New Mexico is facing a drier than normal winter, with reservoirs nearly tapped out and predictions for worse conditions

"Right now, we have a very short timeline, with some really huge obstacles," says Artemisio Romero y Carver, a high school senior in Santa Fe and a member of the steering committee for YUCCA, or Youth United for Climate Crisis Action.
As a youth group, YUCCA can't deliver votes on Election Day. But their voices — and their direct action work to hold politicians accountable — lend an urgency to an issue like climate change that can be missing from policy conversations about the future. Children and teens will suffer the most from the consequences of climate change; as warming accelerates and impacts deepen, they'll have fewer and fewer options for mitigation and adaptation as water supplies shrink, coastal or desert regions become uninhabitable and food insecurity increases.

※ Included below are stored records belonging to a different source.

Definition load_gpx (self : t) (name : string) (file : gpx_file)
    (cache : cache_dir) : t * result unit * cache_dir :=
  match cache !! sha256 file with
  | Some _ =>
      match load_cache self (sha256 file) cache with
      | (self, Ok _) => (set_file_names [name] self, Ok tt, cache)
      | (self, Raise _) => load_gpx_no_cache self name file cache
      end
  | None => load_gpx_no_cache self name file cache
  end.

End Track.

(** ** list_gpx_files and load_tracks *)

(** [name.endswith(suffix)] *)
Definition endswith (name suffix : string) : bool :=
  let n := String.length name in
  let k := String.length suffix in
  (k <=? n)%nat && String.eqb (substring (n - k) k name) suffix.

(** The directories of the file system, by path.  The generator yields the
    regular files whose name ends in ".gpx", each with its base name, which
    is all that the callers take from the path. *)
Definition list_gpx_files (dirs : gmap string (list dir_entry)) (base_dir : string)
  : result (list (string * gpx_file)) :=
  match dirs !! base_dir with
  | None => Raise NotADirectory
  | Some entries =>
      Ok (omap (fun e =>
                  match e with
                  | File name f => if endswith name ".gpx" then Some (name, f) else None
                  | Subdir _ => None
                  end) entries)
  end.

Definition min_length : Q := 1000.

(** [x in xs] for a list of strings. *)
Definition contains (xs : list string) (x : string) : bool :=
  existsb (String.eqb x) xs.

(** The body of the loading loop for one file; the state is the list
    [tracks] and the cache directory. *)
Definition load_one (year : Z) (highlight_filenames : list string)
    (st : list Track.t * cache_dir) (nf : string * gpx_file)
  : list Track.t * cache_dir :=
  let '(tracks, cache) := st in
  let '(name, file) := nf in
  match Track.load_gpx Track.init name file cache with
  | (t, Ok _, cache) =>
      let t := if contains highlight_filenames name
               then Track.set_is_highlight true t else t in
      if Qeq_bool (Track.length t) 0 then (tracks, cache)
      else
        match Track.start_time t with
        | None => (tracks, cache)
        | Some st =>
            if negb (datetime.year st =? year) then (tracks, cache)
            else (tracks ++ [t], cache)
        end
  | (_, Raise _, cache) => (tracks, cache)
  end.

"We have less than ten years to change the way we use energy and fundamentally change economies if the human species is going to continue past 2050," says Romero y Carver. (In 2019, the United Nations warned that only 11 years remained to drastically reduce greenhouse gas emissions and restructure energy systems to "avert catastrophe" on climate change.)
Even if New Mexico follows through on plans to cut greenhouse gas emissions by 2030 or 2050, that's too late, he says, pointing out that lags behind the timeline for actions that scientists say can avert the worst impacts of climate change. "We support climate bills that call for this transition within the timeline that is set by science," he says. "That is the only timeline we should consider."